TASK DIRECTIONS:
Go through the records below and return each line that has "nothing" in it.

Data records:
Lemma tolower_tolower c : Utils.tolower (Utils.tolower c) = Utils.tolower c.
Proof. by_cases_on_ascii c. Qed.
Lemma toupper_toupper c : Utils.toupper (Utils.toupper c) = Utils.toupper c.
Proof. by_cases_on_ascii c. Qed.
Lemma toupper_tolower c : Utils.toupper (Utils.tolower c) = Utils.toupper c.
Proof. by_cases_on_ascii c. Qed.
Lemma tolower_toupper c : Utils.tolower (Utils.toupper c) = Utils.tolower c.
Proof. by_cases_on_ascii c. Qed.
Lemma tolower_moves_letters c : Utils.tolower c <> c -> is_letter c = true.
Proof. by_cases_on_ascii c. Qed.
Lemma toupper_moves_letters c : Utils.toupper c <> c -> is_letter c = true.
Proof. by_cases_on_ascii c. Qed.

(** [toLower] and [toUpper] keep the length of the string and every
    character that is not an ASCII letter where it is; each is
    idempotent, and either one applied after the other gives what it
    gives alone. *)
Theorem case_folding_laws :
  forall s : string,
    length (Utils.toLower s) = length s
    /\ length (Utils.toUpper s) = length s
    /\ Utils.toLower (Utils.toLower s) = Utils.toLower s
    /\ Utils.toUpper (Utils.toUpper s) = Utils.toUpper s
    /\ Utils.toUpper (Utils.toLower s) = Utils.toUpper s
    /\ Utils.toLower (Utils.toUpper s) = Utils.toLower s
    /\ (forall n c, get n s = Some c -> is_letter c = false ->
                    get n (Utils.toLower s) = Some c
                    /\ get n (Utils.toUpper s) = Some c).
Proof.
  intros s. unfold Utils.toLower, Utils.toUpper.
  rewrite !transform_length.
  rewrite (transform_compose _ _ _ s tolower_tolower).
  rewrite (transform_compose _ _ _ s toupper_toupper).
  rewrite (transform_compose _ _ _ s toupper_tolower).
  rewrite (transform_compose _ _ _ s tolower_toupper).
  repeat split; try reflexivity.
  - apply (transform_fixes _ s tolower_moves_letters); assumption.
  - apply (transform_fixes _ s toupper_moves_letters); assumption.
Qed.

(** *** src/utils.h: ltrim, rtrim, trim *)

Lemma last_char_cons (c : ascii) (s : string) :
  last_char (String c s) = match s with EmptyString => Some c | _ => last_char s end.
Proof.
  unfold last_char. destruct s as [|d s]; [reflexivity|].
  cbn [length Nat.sub]. rewrite Nat.sub_0_r. reflexivity.
Qed.

Lemma ltrim_split (s : string) :
  exists pre, s = pre ++ Utils.ltrim s /\ blank pre = true
              /\ (Utils.ltrim s = "" \/ not_space (first_char (Utils.ltrim s))).
Proof.
  induction s as [|c s IH].
  - exists "". repeat split. left. reflexivity.
  - cbn [Utils.ltrim]. destruct (Utils.isspace c) eqn:Hc.
    + destruct IH as [pre [Heq [Hb Hh]]]. exists (String c pre).
      cbn. rewrite Hc, Hb, <- Heq. repeat split. exact Hh.
    + exists "". repeat split. right. exact Hc.
Qed.

Lemma rtrim_split (s : string) :
  exists post, s = Utils.rtrim s ++ post /\ blank post = true
               /\ (Utils.rtrim s = "" \/ not_space (last_char (Utils.rtrim s))).
Proof.
  induction s as [|c s IH].
  - exists "". repeat split. left. reflexivity.
  - destruct IH as [post [Heq [Hb Hl]]]. cbn [Utils.rtrim].
    destruct (Utils.rtrim s) as [|d t] eqn:Hr.
    + cbn in Heq. subst post. destruct (Utils.isspace c) eqn:Hc.
      * exists (String c s). cbn. rewrite Hc, Hb. repeat split. left. reflexivity.
      * exists s. cbn. repeat split; [exact Hb|]. right. exact Hc.
    + exists post. cbn [String.append] in Heq |- *. rewrite <- Heq.
      repeat split; [exact Hb|]. right. rewrite last_char_cons.
      destruct Hl as [Hl|Hl]; [discriminate|exact Hl].
Qed.

Lemma rtrim_cons (c : ascii) (s : string) :
  Utils.rtrim (String c s)
  = match Utils.rtrim s with
    | EmptyString => if Utils.isspace c then EmptyString else String c EmptyString
    | t => String c t
    end.
Proof. reflexivity. Qed.

Lemma rtrim_rtrim (s : string) : Utils.rtrim (Utils.rtrim s) = Utils.rtrim s.
Proof.
  induction s as [|c s IH]; [reflexivity|].
  rewrite rtrim_cons. destruct (Utils.rtrim s) as [|d t] eqn:Hr.
  - destruct (Utils.isspace c) eqn:Hc; [reflexivity|].
    rewrite rtrim_cons. cbn [Utils.rtrim]. rewrite Hc. reflexivity.
  - rewrite rtrim_cons, IH. reflexivity.
Qed.

Lemma rtrim_keeps_head (c : ascii) (s : string) :
  Utils.isspace c = false ->
  exists t, Utils.rtrim (String c s) = String c t.
Proof.
  intros Hc. cbn [Utils.rtrim]. destruct (Utils.rtrim s); [rewrite Hc|]; eexists; reflexivity.
Qed.

(** [trim] takes away a run of spaces at the front and one at the back
    and nothing else: what is left does not begin or end with a space,
    and trimming it again changes nothing. *)
Theorem trim_takes_the_spaces_at_both_ends :
  forall s : string,
    (exists pre post,
        s = pre ++ Utils.trim s ++ post
        /\ blank pre = true /\ blank post = true)
    /\ (Utils.trim s = ""
        \/ (not_space (first_char (Utils.trim s))
            /\ not_space (last_char (Utils.trim s))))
    /\ Utils.trim (Utils.trim s) = Utils.trim s.
Proof.
  intros s. unfold Utils.trim.
  destruct (ltrim_split s) as [pre [Hs [Hpre Hhead]]].
  destruct (rtrim_split (Utils.ltrim s)) as [post [Ht [Hpost Hlast]]].
  split; [|split].
  - exists pre, post. rewrite <- Ht. auto.
  - destruct Hhead as [He|Hhead].
    + left. rewrite He. reflexivity.
    + right. destruct (Utils.ltrim s) as [|c r] eqn:Hl; [contradiction|].
      cbn in Hhead. destruct (rtrim_keeps_head c r Hhead) as [t Hr].
      split.
      * rewrite Hr. exact Hhead.
      * destruct Hlast as [Hl'|Hl']; [rewrite Hr in Hl'; discriminate|exact Hl'].
  - destruct Hhead as [He|Hhead].
    + rewrite He. reflexivity.
    + destruct (Utils.ltrim s) as [|c r] eqn:Hl; [contradiction|].
      cbn in Hhead. destruct (rtrim_keeps_head c r Hhead) as [t Hr].
      rewrite Hr. cbn [Utils.ltrim]. rewrite Hhead, <- Hr. apply rtrim_rtrim.
Qed.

ANSWER TO THE PROBLEM:
    and nothing else: what is left does not begin or end with a space,
    and trimming it again changes nothing. *)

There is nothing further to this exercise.